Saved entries
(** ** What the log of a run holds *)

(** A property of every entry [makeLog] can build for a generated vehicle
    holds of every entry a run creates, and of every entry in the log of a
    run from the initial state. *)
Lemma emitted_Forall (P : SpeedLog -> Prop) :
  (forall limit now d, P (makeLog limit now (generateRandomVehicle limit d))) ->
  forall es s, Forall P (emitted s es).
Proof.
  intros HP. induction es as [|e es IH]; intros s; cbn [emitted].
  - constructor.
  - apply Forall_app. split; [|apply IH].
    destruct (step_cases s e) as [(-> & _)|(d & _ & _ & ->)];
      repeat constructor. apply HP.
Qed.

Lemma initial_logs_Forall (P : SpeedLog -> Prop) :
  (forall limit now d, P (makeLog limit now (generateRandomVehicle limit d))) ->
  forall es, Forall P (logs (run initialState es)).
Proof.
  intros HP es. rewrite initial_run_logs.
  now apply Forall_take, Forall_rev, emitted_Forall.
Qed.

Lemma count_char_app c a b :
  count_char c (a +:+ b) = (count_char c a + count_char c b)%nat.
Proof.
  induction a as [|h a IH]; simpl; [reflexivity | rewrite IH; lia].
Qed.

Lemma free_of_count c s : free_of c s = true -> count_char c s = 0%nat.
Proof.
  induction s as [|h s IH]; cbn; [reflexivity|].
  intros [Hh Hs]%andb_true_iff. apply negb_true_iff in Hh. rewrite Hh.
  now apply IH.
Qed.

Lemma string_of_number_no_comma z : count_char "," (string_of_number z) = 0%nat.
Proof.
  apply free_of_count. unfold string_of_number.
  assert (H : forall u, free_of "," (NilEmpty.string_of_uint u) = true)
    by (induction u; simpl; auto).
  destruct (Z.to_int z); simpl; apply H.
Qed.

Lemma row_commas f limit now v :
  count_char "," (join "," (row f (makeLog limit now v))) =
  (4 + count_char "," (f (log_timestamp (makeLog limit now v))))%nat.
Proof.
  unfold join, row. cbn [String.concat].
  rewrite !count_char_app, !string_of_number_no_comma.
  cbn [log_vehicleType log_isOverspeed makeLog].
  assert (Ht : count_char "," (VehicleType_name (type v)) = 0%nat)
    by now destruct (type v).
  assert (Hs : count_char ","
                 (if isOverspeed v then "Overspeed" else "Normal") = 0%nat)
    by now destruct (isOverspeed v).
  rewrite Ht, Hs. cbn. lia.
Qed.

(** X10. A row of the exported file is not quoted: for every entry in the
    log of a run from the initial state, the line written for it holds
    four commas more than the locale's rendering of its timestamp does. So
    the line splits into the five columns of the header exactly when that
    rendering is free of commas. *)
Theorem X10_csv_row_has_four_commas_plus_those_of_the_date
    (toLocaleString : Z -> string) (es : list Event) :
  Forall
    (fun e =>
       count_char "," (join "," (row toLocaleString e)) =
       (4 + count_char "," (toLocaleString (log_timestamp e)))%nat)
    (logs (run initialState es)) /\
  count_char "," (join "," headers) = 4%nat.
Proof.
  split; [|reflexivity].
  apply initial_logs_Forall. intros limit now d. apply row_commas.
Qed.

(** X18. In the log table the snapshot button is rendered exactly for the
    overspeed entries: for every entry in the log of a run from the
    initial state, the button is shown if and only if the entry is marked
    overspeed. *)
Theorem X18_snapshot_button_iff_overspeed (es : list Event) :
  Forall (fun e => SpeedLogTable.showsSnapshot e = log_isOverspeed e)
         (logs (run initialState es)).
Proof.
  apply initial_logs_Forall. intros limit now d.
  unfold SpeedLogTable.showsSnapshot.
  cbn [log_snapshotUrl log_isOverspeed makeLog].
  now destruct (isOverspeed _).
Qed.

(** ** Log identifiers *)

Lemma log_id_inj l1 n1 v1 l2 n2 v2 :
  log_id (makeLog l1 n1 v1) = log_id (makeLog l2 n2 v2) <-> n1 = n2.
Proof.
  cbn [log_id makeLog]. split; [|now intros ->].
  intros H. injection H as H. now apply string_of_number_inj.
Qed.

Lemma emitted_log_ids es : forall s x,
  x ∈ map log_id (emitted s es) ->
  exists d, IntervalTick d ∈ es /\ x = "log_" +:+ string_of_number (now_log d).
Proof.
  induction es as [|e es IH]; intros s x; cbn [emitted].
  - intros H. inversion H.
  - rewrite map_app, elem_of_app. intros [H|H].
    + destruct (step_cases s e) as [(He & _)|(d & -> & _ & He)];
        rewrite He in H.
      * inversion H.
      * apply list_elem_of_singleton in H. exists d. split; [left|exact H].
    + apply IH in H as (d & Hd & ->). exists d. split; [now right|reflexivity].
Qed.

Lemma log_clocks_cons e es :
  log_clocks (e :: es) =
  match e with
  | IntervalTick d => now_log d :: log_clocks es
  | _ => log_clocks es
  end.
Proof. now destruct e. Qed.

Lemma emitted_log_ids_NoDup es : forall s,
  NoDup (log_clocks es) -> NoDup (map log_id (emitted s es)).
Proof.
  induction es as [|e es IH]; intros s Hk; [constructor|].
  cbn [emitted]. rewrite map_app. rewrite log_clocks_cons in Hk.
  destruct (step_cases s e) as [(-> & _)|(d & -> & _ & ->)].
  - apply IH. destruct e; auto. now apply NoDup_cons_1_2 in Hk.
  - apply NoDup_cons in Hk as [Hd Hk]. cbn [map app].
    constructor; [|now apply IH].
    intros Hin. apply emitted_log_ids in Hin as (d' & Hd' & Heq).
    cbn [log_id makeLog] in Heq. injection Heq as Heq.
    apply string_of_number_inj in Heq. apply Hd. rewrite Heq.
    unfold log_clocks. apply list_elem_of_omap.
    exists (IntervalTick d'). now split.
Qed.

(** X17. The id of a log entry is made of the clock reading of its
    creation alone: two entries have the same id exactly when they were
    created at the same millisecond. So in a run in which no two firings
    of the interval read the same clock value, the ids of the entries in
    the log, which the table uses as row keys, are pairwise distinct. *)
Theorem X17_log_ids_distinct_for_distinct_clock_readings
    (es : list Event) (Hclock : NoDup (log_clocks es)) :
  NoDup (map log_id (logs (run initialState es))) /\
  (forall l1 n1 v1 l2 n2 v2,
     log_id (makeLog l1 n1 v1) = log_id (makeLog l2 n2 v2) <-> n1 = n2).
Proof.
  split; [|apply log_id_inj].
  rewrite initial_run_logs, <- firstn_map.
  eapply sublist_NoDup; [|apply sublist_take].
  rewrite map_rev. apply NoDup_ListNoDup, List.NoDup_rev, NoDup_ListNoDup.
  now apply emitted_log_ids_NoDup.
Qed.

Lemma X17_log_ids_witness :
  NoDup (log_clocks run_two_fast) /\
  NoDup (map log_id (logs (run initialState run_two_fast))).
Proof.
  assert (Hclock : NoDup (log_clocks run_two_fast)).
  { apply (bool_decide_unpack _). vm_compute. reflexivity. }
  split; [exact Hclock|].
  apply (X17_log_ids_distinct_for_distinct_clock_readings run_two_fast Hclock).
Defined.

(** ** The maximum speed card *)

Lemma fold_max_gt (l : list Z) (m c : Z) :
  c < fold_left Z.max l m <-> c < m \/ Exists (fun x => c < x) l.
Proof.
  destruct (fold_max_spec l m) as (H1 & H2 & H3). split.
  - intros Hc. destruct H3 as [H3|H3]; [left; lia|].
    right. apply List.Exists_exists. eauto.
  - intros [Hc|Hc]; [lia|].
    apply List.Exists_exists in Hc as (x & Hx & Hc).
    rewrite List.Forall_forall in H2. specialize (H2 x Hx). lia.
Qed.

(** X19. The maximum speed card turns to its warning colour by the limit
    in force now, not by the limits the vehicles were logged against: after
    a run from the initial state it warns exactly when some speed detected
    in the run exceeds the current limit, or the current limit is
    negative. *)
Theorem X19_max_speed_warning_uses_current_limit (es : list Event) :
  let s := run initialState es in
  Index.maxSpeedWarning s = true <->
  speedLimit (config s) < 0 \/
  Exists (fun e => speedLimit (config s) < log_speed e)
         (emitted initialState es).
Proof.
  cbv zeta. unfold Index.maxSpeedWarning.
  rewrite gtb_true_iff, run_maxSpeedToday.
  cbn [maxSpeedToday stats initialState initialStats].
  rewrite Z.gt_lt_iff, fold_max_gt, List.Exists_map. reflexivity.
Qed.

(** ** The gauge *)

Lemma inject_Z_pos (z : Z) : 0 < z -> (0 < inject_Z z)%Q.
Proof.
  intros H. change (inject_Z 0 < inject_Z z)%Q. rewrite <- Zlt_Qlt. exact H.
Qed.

---

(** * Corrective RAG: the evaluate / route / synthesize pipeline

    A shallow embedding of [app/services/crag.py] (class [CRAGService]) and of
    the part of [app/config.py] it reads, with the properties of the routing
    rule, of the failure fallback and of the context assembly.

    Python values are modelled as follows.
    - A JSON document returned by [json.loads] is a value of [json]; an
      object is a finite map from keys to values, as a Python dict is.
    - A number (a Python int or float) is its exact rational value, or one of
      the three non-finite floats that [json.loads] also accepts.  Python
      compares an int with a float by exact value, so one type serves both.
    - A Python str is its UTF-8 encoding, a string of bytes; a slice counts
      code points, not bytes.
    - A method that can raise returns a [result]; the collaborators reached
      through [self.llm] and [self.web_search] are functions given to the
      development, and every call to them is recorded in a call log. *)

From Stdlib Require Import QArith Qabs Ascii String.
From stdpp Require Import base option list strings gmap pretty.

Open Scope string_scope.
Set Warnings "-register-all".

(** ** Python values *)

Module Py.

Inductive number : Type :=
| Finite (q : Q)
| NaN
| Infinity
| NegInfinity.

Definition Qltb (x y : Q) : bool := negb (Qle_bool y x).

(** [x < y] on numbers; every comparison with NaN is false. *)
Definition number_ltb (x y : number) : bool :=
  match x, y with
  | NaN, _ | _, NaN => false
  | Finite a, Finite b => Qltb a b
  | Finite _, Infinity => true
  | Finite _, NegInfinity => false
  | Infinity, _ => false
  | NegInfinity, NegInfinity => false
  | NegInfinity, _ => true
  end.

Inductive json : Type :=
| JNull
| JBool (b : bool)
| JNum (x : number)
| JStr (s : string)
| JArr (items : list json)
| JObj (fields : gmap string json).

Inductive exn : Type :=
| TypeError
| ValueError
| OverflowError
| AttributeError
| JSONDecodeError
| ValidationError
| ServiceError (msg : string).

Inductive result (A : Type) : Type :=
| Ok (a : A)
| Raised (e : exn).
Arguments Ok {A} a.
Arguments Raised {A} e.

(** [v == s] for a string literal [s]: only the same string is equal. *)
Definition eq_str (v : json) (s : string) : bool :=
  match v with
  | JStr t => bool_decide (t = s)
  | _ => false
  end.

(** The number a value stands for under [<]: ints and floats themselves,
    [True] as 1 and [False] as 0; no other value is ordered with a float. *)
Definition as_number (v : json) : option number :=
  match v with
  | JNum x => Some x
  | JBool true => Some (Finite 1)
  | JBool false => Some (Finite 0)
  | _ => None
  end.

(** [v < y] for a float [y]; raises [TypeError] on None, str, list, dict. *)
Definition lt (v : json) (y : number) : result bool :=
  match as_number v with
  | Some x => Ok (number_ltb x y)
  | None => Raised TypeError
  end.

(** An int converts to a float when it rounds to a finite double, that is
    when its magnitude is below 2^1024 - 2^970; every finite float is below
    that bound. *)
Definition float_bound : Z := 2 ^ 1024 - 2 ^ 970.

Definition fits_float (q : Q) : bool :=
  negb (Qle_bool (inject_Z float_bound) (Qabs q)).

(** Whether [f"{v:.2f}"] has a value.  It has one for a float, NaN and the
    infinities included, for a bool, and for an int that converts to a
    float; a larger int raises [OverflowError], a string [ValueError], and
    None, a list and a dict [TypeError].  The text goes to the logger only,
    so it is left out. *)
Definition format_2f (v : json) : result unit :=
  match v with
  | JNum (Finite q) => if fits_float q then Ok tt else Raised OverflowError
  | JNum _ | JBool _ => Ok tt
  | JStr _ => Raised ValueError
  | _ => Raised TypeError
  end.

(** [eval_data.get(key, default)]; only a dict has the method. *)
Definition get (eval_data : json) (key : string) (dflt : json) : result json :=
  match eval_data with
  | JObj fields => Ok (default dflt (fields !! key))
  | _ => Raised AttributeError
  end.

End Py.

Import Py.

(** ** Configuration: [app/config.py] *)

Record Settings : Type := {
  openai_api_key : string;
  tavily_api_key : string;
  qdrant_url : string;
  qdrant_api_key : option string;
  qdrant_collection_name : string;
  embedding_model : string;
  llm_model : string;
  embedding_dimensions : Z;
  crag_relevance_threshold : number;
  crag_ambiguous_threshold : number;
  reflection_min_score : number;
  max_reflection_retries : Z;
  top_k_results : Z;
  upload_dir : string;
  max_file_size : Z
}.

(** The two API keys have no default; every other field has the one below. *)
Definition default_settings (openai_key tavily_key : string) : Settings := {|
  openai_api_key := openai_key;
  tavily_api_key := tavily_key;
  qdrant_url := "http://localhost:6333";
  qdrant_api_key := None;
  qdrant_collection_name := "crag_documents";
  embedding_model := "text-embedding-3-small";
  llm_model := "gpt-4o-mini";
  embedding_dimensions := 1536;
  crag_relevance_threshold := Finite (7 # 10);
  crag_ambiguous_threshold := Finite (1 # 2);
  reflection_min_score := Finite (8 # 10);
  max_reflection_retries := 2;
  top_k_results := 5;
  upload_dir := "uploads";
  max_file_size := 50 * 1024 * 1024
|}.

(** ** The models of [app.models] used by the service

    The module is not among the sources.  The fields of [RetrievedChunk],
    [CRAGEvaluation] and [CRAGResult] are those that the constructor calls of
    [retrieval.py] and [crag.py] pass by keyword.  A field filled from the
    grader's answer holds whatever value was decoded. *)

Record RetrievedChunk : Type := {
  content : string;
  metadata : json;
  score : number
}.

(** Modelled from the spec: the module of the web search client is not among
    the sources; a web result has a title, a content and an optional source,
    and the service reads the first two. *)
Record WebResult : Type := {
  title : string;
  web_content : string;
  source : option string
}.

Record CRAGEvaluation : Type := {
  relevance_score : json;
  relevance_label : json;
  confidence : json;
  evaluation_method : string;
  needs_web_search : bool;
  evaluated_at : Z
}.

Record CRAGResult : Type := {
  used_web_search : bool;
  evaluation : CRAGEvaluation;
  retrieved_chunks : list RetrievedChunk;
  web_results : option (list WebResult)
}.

...

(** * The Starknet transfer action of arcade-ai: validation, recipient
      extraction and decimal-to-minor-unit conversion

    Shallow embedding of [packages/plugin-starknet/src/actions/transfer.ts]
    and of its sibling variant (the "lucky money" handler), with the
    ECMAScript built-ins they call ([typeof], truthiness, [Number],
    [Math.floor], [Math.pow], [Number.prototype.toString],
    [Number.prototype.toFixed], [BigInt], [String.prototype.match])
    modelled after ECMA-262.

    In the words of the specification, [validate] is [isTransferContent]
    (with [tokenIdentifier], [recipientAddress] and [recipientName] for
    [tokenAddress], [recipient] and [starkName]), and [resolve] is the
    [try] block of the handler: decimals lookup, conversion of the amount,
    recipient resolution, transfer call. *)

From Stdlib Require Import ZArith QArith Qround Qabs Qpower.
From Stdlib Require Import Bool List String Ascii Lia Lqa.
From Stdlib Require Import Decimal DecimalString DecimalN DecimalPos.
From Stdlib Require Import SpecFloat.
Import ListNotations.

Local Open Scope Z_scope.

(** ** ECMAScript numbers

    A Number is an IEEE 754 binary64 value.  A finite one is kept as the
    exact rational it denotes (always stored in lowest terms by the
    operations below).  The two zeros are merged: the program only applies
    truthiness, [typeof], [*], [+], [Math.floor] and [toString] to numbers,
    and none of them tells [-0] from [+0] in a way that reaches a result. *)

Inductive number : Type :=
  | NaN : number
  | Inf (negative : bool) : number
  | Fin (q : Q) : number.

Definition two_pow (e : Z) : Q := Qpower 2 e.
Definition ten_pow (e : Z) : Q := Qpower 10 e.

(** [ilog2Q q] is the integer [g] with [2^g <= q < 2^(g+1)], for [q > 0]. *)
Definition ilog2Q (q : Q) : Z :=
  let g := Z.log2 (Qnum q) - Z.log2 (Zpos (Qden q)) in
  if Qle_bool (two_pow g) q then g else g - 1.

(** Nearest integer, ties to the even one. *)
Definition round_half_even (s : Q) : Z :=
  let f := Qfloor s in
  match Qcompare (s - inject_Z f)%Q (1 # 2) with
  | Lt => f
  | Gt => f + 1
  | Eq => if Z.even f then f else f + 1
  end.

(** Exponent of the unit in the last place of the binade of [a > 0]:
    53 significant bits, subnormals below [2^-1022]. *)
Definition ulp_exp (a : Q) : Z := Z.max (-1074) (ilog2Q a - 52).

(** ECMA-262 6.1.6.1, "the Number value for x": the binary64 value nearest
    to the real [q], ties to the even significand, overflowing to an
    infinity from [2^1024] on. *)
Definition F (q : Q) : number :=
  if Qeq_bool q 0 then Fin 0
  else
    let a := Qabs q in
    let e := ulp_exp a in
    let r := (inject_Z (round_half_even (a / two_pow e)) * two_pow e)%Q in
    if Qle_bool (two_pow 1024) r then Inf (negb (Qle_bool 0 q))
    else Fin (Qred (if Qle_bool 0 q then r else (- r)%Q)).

Work request: Using the data above, reproduce exactly the lines between those holding "qdrant_collection_name : string;" and "The module is", inclusive, and no others.

Output for this task:
  qdrant_collection_name : string;
  embedding_model : string;
  llm_model : string;
  embedding_dimensions : Z;
  crag_relevance_threshold : number;
  crag_ambiguous_threshold : number;
  reflection_min_score : number;
  max_reflection_retries : Z;
  top_k_results : Z;
  upload_dir : string;
  max_file_size : Z
}.

(** The two API keys have no default; every other field has the one below. *)
Definition default_settings (openai_key tavily_key : string) : Settings := {|
  openai_api_key := openai_key;
  tavily_api_key := tavily_key;
  qdrant_url := "http://localhost:6333";
  qdrant_api_key := None;
  qdrant_collection_name := "crag_documents";
  embedding_model := "text-embedding-3-small";
  llm_model := "gpt-4o-mini";
  embedding_dimensions := 1536;
  crag_relevance_threshold := Finite (7 # 10);
  crag_ambiguous_threshold := Finite (1 # 2);
  reflection_min_score := Finite (8 # 10);
  max_reflection_retries := 2;
  top_k_results := 5;
  upload_dir := "uploads";
  max_file_size := 50 * 1024 * 1024
|}.

(** ** The models of [app.models] used by the service

    The module is not among the sources.  The fields of [RetrievedChunk],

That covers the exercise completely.